HbA1c over study duration, individual participants, and mean with 95% confidence interval. The repeated measures ANOVA showed that within the intervention cohort, HbA1c differed significantly as a function of time, F(6, 54) = 13.2, P < .001. HbA1c trajectory illustrates interindividual variability in response.

Our results support that of others; DeVries et al investigated CSII in adults with long standing poor glycemic control, and while CSII improved HbA1c by 0.84%, the study was limited by a short duration of 16 weeks. ⁴ Over 2 decades ago, Steindel et al conducted a 24-month retrospective review of 6 children (aged 12-16.5 years) with baseline poor control (mean HbA1c 9.02% for the previous 12 months), who initiated CSII, and found that the intervention was safe and cost effective, without reducing HbA1c. ⁵

We acknowledge this study is limited by its small size, and lack of a control arm.
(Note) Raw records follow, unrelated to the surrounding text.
(* ===== verification/NetworkSpec.v ===== *)
(** * What the network side guarantees

    The methods of [Network.v] as calls in any order, from the state a worker is
    configured in.  The theorems hold after every such sequence: the books are
    right and no call breaks them; nothing that waits is forgotten; bytes and
    frames pass in order; a connection is closed once; the listener comes back;
    old events and handles do nothing; the end of the shutdown leaves nobody. *)

From S2P Require Import Prelude Connection Wire FrameCodec Session Identity TimerQueue HandleRing SlotTable ActorTable Actor WorkerConnection ConnectionTables Network NetworkInv NetworkOps NetworkClose NetworkSend NetworkRead NetworkPoll NetworkWrite NetworkStop.

Section spec.
Context {M S K : Type} `{Setup : !NetSetup M} `{Heap : !HeapAlgorithms (entry_deadline (M := M))}.
Context `{Kernel : !NetKernel K} `{Sink : !RequestSink S}.

Abbreviation Net := (Net M S K).
Abbreviation N := (N M S K).
Abbreviation limits := (table_limits (net_table net_config)).
Abbreviation capacity := (table_capacity (net_table net_config)).
Implicit Types (n : Net) (c : ConnectionSlot) (p : PollRegistration) (h : ConnectionHandle) (i j : nat).

(** ** Calls *)

Inductive NetCall :=
| NetPoll (events : list PollEvent) (b : IoBudget)
| NetFlush (b : ByteTimeBudget)
| NetSend (ref : ConnectionRef) (f : Frame) (critical : bool)
| NetClose (ref : ConnectionRef) (reason : CloseReason) (graceful : bool)
| NetExpire (now : time_point)
| NetTimers (q : TimerQueue (M := M))
| NetPhaseA
| NetPhaseC (deadline : time_point)
| NetPhaseD.

Definition net_call (x : NetCall) : N () :=
  match x with
  | NetPoll events b => processPollEvents events b
  | NetFlush b => flushWrites b
  | NetSend ref f critical => _ ← sendLocal ref f critical; mret ()
  | NetClose ref reason graceful => _ ← closeOwn ref reason graceful; mret ()
  | NetExpire now => expire_close now
  | NetTimers q => nmodify (set_timers q)
  | NetPhaseA => stopNetwork
  | NetPhaseC deadline => drainConnections deadline
  | NetPhaseD => closeConnections
  end.

(** The scheduler shares the timers and leaves the close deadlines alone. *)
Definition net_call_ok n (x : NetCall) : Prop :=
  match x with NetTimers q => close_timers_kept (nt_timers n) q | _ => True end.

Definition net_step n n' : Prop := ∃ x, net_call_ok n x ∧ net_call x n = NDone () n'.

(** A worker is configured and given a listening socket. *)
Definition net_started n : Prop := ∃ poller timers sink k fd n0,
  is_heap entry_deadline (tq_heap timers) ∧ poller !! fd = None ∧
  configureNetwork poller timers sink k = Ret n0 ∧ attachListener fd n0 = NDone true n.

Definition net_reachable n : Prop := ∃ n0, net_started n0 ∧ rtc net_step n0 n.

Context (Hsetup : net_setup_ok).

Lemma net_call_invariant x n :
  net_ok None None n → net_call_ok n x →
  match net_call x n with NDone _ n' => net_ok None None n' | NFailed f => net_excused f = true end.
Proof using Hsetup Heap.
  intros Hok Hx. destruct x; cbn [net_call].
  - by apply processPollEvents_ok.
  - by apply flushWrites_ok.
  - apply (nhoare_bind (net_ok None None) _ _ (fun _ => net_ok None None) (fun _ => net_ok None None)); [by apply net_sendLocal_ok|intros; by apply nhoare_ret|done].
  - apply (nhoare_bind (net_ok None None) _ _ (fun _ => net_ok None None) (fun _ => net_ok None None)); [by apply closeOwn_ok|intros; by apply nhoare_ret|done].
  - by apply expire_close_ok.
  - by apply scheduler_timers_ok.
  - pose proof (stopNetwork_ok n Hok) as Hs. destruct (stopNetwork n); [by destruct Hs|done].
  - by apply drainConnections_ok.
  - pose proof (closeConnections_ok Hsetup n Hok) as Hs. destruct (closeConnections n); [by destruct Hs|done].
Qed.

Lemma net_started_invariant n : net_started n → net_ok None None n.
Proof using Hsetup.
  intros (poller & timers & sink & k & fd & n0 & Hh & Hnew & Hc & Ha).
  destruct (configureNetwork_ok poller timers sink k Hsetup Hh) as (n1 & Hc1 & Hok & Hl & Hp & _ & Hpo & _). rewrite Hc in Hc1. injection Hc1 as <-.
  pose proof (attachListener_ok fd n0 Hsetup Hok Hl Hp) as Hat. rewrite Ha, Hpo in Hat. by apply Hat.
Qed.

Lemma net_reachable_invariant n : net_reachable n → net_ok None None n.
Proof using Hsetup Heap.
  intros (n0 & Hs & Hr). apply net_started_invariant in Hs. induction Hr as [n|n n1 n2 (x & Hx & Hrun) _ IH]; [done|].
  apply IH. pose proof (net_call_invariant x n Hs Hx) as Hi. by rewrite Hrun in Hi.
Qed.

(** ** Theorems *)

(** C13: whatever calls are made in whatever order, with whatever events and
    answers of the kernel (which interrupts a call only a bounded number of times in
    a row, [patience]), a call ends; it fails only where the kernel refuses a call
    or the identifiers are used up.  It never runs out of its loop bounds,
    finds a connection without registration, a descriptor the poller does not
    know, a decoder that is stuck or a count of bytes out of range. *)
Theorem network_never_breaks n x :
  net_reachable n → net_call_ok n x →
  match net_call x n with NDone _ n' => net_reachable n' | NFailed f => net_excused f = true end.
Proof using Hsetup Heap.
  intros Hr Hx. pose proof (net_call_invariant x n (net_reachable_invariant n Hr) Hx) as Hi.
  destruct (net_call x n) as [[] n'|] eqn:E; [|done]. destruct Hr as (n0 & Hs & Hr). exists n0. split; [done|].
  eapply rtc_r; [done|]. by exists x.
Qed.

(** C14: the tables agree.  Each connection has one registration, made for its
    handle and socket, which its index entry names; the kernel holds the token of
    that registration for the socket, asks for output exactly when the connection
    waits for it, and for input exactly when the connection is open, except during
    the shutdown.  Each registration belongs to a connection or to the listener,
    and no two connections share a socket. *)
Theorem connection_books_exact n :
  net_reachable n →
  (∀ i c, holds i c (nt_connections n) → ∃ j p reads,
     holds j p (nt_registrations n) ∧ registrationFor (cs_handle c) n = Some p ∧ pr_descriptor p = cs_socket c ∧
     nt_poller n !! cs_socket c = Some (epoll_event (pr_token p) (mkInterest reads (cs_waiting_epollout c))) ∧
     (reads = true → isOpen c = true) ∧ (nt_stopping n = false → reads = isOpen c)) ∧
  (∀ j p, holds j p (nt_registrations n) →
     match pr_connection p with
     | Some h => ∃ i c, holds i c (nt_connections n) ∧ cs_handle c = h
     | None => nt_listener_registration n = Some (registration_handle j p)
     end) ∧
  (∀ i j c c', holds i c (nt_connections n) → holds j c' (nt_connections n) → cs_socket c = cs_socket c' → i = j) ∧
  st_active_count (nt_registrations n) = st_active_count (nt_connections n) + Z.b2z (has_value (nt_listener n)).
Proof using Hsetup Heap.
  intros Hr%net_reachable_invariant. split_and!.
  - intros i c Hi. destruct (registrationFor_touched Hr Hi c n (touched_refl _ _ _ _ _ Hr Hi)) as (j & p & H1 & H2 & H3 & H4 & H5).
    destruct (cc_registered _ _ _ (cg_core _ _ _ _ _ (no_good _ _ _ Hr _ _ Hi))) as (j' & p' & reads & E1 & E2 & _ & _ & E5 & E6 & E7).
    rewrite H3 in E2. unfold registration_handle in E2. injection E2 as Ej Eg. apply Nat2Z.inj in Ej. subst j'.
    rewrite (holds_unique _ _ _ _ E1 H2) in E5. exists j, p, reads. by split_and!.
  - intros j p Hj. pose proof (no_owners _ _ _ Hr _ _ Hj) as Ho. destruct (pr_connection p) as [h|]; [|done].
    destruct Ho as (i & c & H1 & H2 & _). eauto.
  - intros i j c c' Hi Hj E. destruct (decide (i = j)) as [|Hne]; [done|]. by destruct (sockets_distinct _ _ _ _ _ _ _ Hr Hi Hj Hne).
  - apply Hr.
Qed.

(** C15: nothing that waits is forgotten.  A connection with bytes to send is in
    the write queue or the kernel is asked to report when it takes more; a
    complete frame received on an open connection is in the read queue, and the
    kernel is asked to report more; a connection that is closing has bytes to send
    and a timer at its deadline. *)
Theorem no_connection_forgotten n i c :
  net_reachable n → holds i c (nt_connections n) →
  (unsent_bytes c ≠ [] →
     cs_handle c ∈ ring_items (nt_write_queue n) ∨
     ∃ token reads, nt_poller n !! cs_socket c = Some (epoll_event token (mkInterest reads true))) ∧
  (isOpen c = true → nt_stopping n = false →
     (parse_frame (unread (cs_decoder c)) ≠ NeedMore → cs_handle c ∈ ring_items (nt_read_queue n)) ∧
     ∃ token writes, nt_poller n !! cs_socket c = Some (epoll_event token (mkInterest true writes))) ∧
  (isClosing c = true →
     unsent_bytes c ≠ [] ∧ mkTimerEntry (M := M) (cs_close_deadline c) (ConnectionCloseDeadline (cs_handle c)) ∈ tq_heap (nt_timers n)).
Proof using Hsetup Heap.
  intros Hr%net_reachable_invariant Hi. destruct (no_good _ _ _ Hr _ _ Hi) as [[C1 C2 C3 C4 C5] Hw Hf].
  destruct (Hw ltac:(done)) as [W1 W2 W3]. destruct C4 as (j & p & reads & _ & _ & _ & _ & E5 & E6 & E7). split_and!; [| |done].
  - intros Hu. destruct (W2 Hu) as [Hq|Hq]; [left|right; exists (pr_token p), reads; congruence].
    rewrite C3 in Hq. by apply bool_decide_eq_true in Hq.
  - intros Ho Hst. split.
    + intros Hp. destruct (Hf ltac:(done) Ho Hst) as [Hq|]; [|done]. rewrite C2 in Hq. by apply bool_decide_eq_true in Hq.
    + exists (pr_token p), (cs_waiting_epollout c). rewrite E7, Ho in E5 by done. done.
Qed.

(** C16: bytes and frames pass in order.  Of every connection there ever was, the
    bytes given to the kernel are a prefix of the encodings of the frames accepted
    for it, in the order of acceptance, and the frames handed to the sink are
    those that a prefix of the bytes read spells, in order.  While it lives, the
    bytes sent and the bytes in its buffer are exactly those encodings, and while
    it is open the bytes read are those of the frames handed over and those in its
    decoder. *)
Theorem streams_in_order n :
  net_reachable n →
  (∀ g, sent_by g (nt_log n) `prefix_of` (queued_by g (nt_log n) ≫= wire) ∧
        ∃ read, read `prefix_of` received_by g (nt_log n) ∧ parse_stream read = (posted_by g (nt_log n), None, [])) ∧
  (∀ i c, holds i c (nt_connections n) →
     sent_by (cs_generation c) (nt_log n) ++ unsent_bytes c = queued_by (cs_generation c) (nt_log n) ≫= wire ∧
     (isOpen c = true → ∃ read, received_by (cs_generation c) (nt_log n) = read ++ unread (cs_decoder c) ∧
        parse_stream read = (posted_by (cs_generation c) (nt_log n), None, []))).
Proof using Hsetup Heap.
  intros Hr%net_reachable_invariant. split.
  - intros g. by destruct (lk_past _ (no_log _ _ _ Hr) g).
  - intros i c Hi. destruct (cc_stream _ _ _ (cg_core _ _ _ _ _ (no_good _ _ _ Hr _ _ Hi))) as [H1 (read & lost & H2 & H3 & H4)].
    split; [done|]. intros Ho. exists read. rewrite (H4 Ho), app_nil_r in H2. done.
Qed.

(** C17: a connection is closed once, and it is over then.  Of the connections
    accepted so far, told apart by their generations, those not in the table are
    those reported closed, each once; after the report nothing is read, handed
    over, queued or sent for it. *)
Theorem closed_once_and_for_all n :
  net_reachable n →
  NoDup (closed_of (nt_log n)) ∧
  (∀ g, g ∈ closed_of (nt_log n) ↔
        0 < g <= st_last_generation (nt_connections n) ∧ ¬ ∃ i c, holds i c (nt_connections n) ∧ cs_generation c = g) ∧
  (∀ l1 g reason l2, nt_log n = l1 ++ Closed g reason :: l2 → history g l2 = []).
Proof using Hsetup Heap. intros Hr%net_reachable_invariant. by destruct (no_log _ _ _ Hr) as [_ _ H1 H2 H3]. Qed.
Outcomes may be biased because the participants nominated themselves to be included in the trial, and were therefore already motivated for change. Furthermore, as these patients received significant education in the initial part of the study, this may have affected the results independently of the insulin pump.

We conclude that CSII, combined with high-quality and flexible education and supportive framework, can be an effective tool to improve glycemic control in adolescents with long-standing treatment resistance.